Esse texto não tem fim.


De repente, você se junta a todos os outros caras para quem eu já escrevi nesse blog. A diferença é que todos eles, eu sabia que iam parar aqui pela dor. De repente, eu não sou nada mais do que uma lembrança de longe. 
Esse texto nasceu muito antes do nosso fim, eu não sou maluca, percebi teus sinais, sei que tive muitos erros também, não pense que não, mas quis me enganar, era amor para mim. Ainda é, porque eu sou assim, eu sou de verdade. Uma vez gostei de um cara sozinha, ele me achava bacana, tínhamos muita química mas ele não gostava de mim como eu dele, eu tentei por sei lá quanto tempo e um dia, numa mesa de bar ao lado dele, eu jurei para mim que jamais ia fazer isso de novo. E agora eu fiz. Eu estava lá sozinha mais uma vez, tendo vontade de segurar seu rosto e dizer ''olha, eu ainda estou aqui, converse comigo, não vamos deixar tudo isso afundar no mar de silêncios, jamais me perca e seja feliz." A mais de um ano eu também escrevi aqui que não tinha mais certeza do nosso futuro, mas eu fiquei ali. É verdade, temos mais de um milhão de diferenças, muitas delas que ainda não conhecemos. Eu aceito e reconheço isso.
Porém de um lado era "Te amo!" e o teu foi "eu não me senti mais a pessoa que poderia fazer isso por você." Amor não é sobre fazer algo por alguém o tempo todo e quando olho para trás vejo que é nisso que você acreditava - e nisso que acredita - por isso quando decidiu que não queria mais fazer nada, foi tão fácil me jogar pra fora. A falta de conversa me impediu de te dizer que poderíamos seguir o caminho do meio, teria te poupado muita preguiça de mim. Agora eu não preciso mais fazer nada do que não quero, você deve ter pensado. Agora me sinto alguém difícil de ser amada. Quando para mim, além das um milhão de diferenças, também tínhamos tudo o que duas pessoas precisam para ser feliz.

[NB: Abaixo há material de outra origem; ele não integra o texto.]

Lemma ingest_outcome (env : Env) (c : Call) (w : World) :
  ingest env c w
  = let co0 := (console w ++ defaulting_notice c)%list in
    match SourceDestinationFactory env (source_uri c) (dest_uri c) with
    | Raise e => (Raise e, mkWorld co0 (engine_calls w))
    | Ok f =>
    if has_surrogate (dest_table_used c)
    then (Raise (Error "UnicodeEncodeError"), mkWorld co0 (engine_calls w))
    else
    match dlt_dest_result env (dest_uri c) with
    | Raise e => (Raise e, mkWorld co0 (engine_calls w))
    | Ok _ =>
    match dlt_pipeline_result env (run_pipeline (call_made c)) with
    | Raise e => (Raise e, mkWorld co0 (engine_calls w))
    | Ok _ =>
    match print_lines env (interpolated_lines f c)
            (co0 ++ [EmptyString;
                     "[bold green]Initiated the pipeline with the following:[/bold green]"])%list
    with
    | (Raise e, co) => (Raise e, mkWorld co (engine_calls w))
    | (Ok _, co) =>
    if confirm_answer env the_prompt then
      match pipeline_run_result env (call_made c) with
      | Raise e =>
          (Raise e,
           mkWorld (co ++ [EmptyString] ++ starting_lines)%list
                   (engine_calls w ++ [call_made c])%list)
      | Ok info =>
          match console_print_result env (success_line env f info) with
          | Raise e =>
              (Raise e,
               mkWorld (co ++ [EmptyString] ++ starting_lines ++ [EmptyString])%list
                       (engine_calls w ++ [call_made c])%list)
          | Ok _ =>
              (Ok tt,
               mkWorld (co ++ [EmptyString] ++ starting_lines
                           ++ success_lines env f info)%list
                       (engine_calls w ++ [call_made c])%list)
          end
      end
    else (Raise Abort, mkWorld (co ++ [EmptyString])%list (engine_calls w))
    end end end end.
Proof.
  destruct w as [co0 ca0].
  unfold defaulting_notice, interpolated_lines, starting_lines, success_lines,
    success_line, elapsed_text.
  unfold ingest, call_made, merge_key_used, write_disposition_used,
    dest_table_used, strategy_given, derive, the_prompt, encode.
  rewrite primary_key_passed.
  unfold bind, ret, raise, print, print_markup, new_factory, typer_confirm,
    pipeline_run, dlt_dest, dlt_pipeline, lift.
  cbn [run_pipeline print_lines].
  destruct (truthy_str (dest_table c));
    destruct (String.eqb (or_default (incremental_strategy c) "replace") "delete+insert");
    cbn [negb fst snd console engine_calls];
    repeat (first [same_world | run_step]).
Qed.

Eu nunca me senti fazendo concessões quando fazia algo por você pois era quando estávamos juntos, só nós e eu achava que conhecia o seu coração, que eu sabia que não teria silêncios, ou celulares na mão suficientes para que um dia você fosse nada para mim . Eu achava que te conhecia demais, que era uma das pessoas mais especiais do seu mundo. E de repente dei de cara com a metáfora tão real de um telefone que chama  até desligar. Nada que aconteça no meu mundo pode te abalar o suficiente para você perder seu tempo comigo.
Tudo isso soa tão estranho, nas noites que acordo chorando após sonhar com você e me lembro que você não existe mais. Mas dói muito quando me pego pensando que pela primeira vez na vida não quero nunca mais gostar de ninguém, que depois de mil outros caras me jogarem no chão do ring, dessa vez meu coração foi a nocaute.
Aceito que você não goste mais de mim, aceito que não queira mais, não sou relutante. O desespero é saber que não posso levar nada de bom, porque não sei até onde vivi isso ou só achei que vivia, enquanto você sofria, se martirizava e só não ia embora por não saber como dizer. Que o amor que eu achava lindo não te fez sequer abrir a boca, tentar.
As pessoas me perguntam o tempo todo se eu acho que você está com alguém, pois só isso justificaria tamanha falta de consideração e facilidade em seguir sem mim. Eu não sei o que dizer, talvez esteja, talvez ela goste de tudo que você gosta, não fique deprê com a vida vez ou outra e te faça amar tanto que você aprenda a falar. Talvez as risadas que te vejo dar quando não me aguento e vou em busca de noticias suas, sejam por isso ou pelo alivio de ter conseguido sair do que te fazia mal. Aceitando as consequências do que te faz melhor. Nem existem tantas consequências, se existissem, você abriria a boca.
Outro dia entrei em desespero por ter sido tudo assim e minha amiga me disse que talvez algum amigo tivesse dito que assim seria melhor para mim, que esse teu jeito de me jogar pra fora de tudo me fariam sofrer menos. Mas nada me consola, pois se você resolveu ouvir isso e seguir alguém que nunca participou de uma de nossas conversas, eu não sei o que pensar. 
Não queria perder a capacidade de acreditar nem me arrepender de ter acolhido aquele seu arrependimento, calando em mim as dores que me provocaram. Mas é inevitável ecoar na cabeça você dizendo que não podia fazer nada pelo meu sofrimento, minimizando tudo, como se eu só quisesse que você voltasse. Sem entender que o que dói é não ser nada, é não ter sido amor suficiente para você abrir a boca. É como se algo de 4 anos e algo de 6 meses não tivessem diferença nenhuma.
Eu morri um pouco por dentro. Mas quando é suportável eu levanto para minhas coisas com um mal estar em velar a vida que acabou pra poder continuar. 
Você nunca vai ler esse texto porque nada que venha de mim te interessa mais, mas eu preciso escrever se não enlouqueço. 
Eu não sei o que faria se você me ligasse agora, dizendo que foi tudo um pesadelo e eu não preciso me preocupar com mais nada, que seu colo e seu sorriso ainda estariam ali por mim, que você teve motivos profundos, nobres e óbvios para deixar de me amar  mas nenhum deles foi suficiente ou funcionou. Mas não me preocupo com o que eu faria pois minha dor é lúcida: Não tem ilusão ou remédio, você me mandou embora da sua casa, do seu carro, da sua vida, da memória do seu computador, do seu celular e do seu coração. Você me deletou.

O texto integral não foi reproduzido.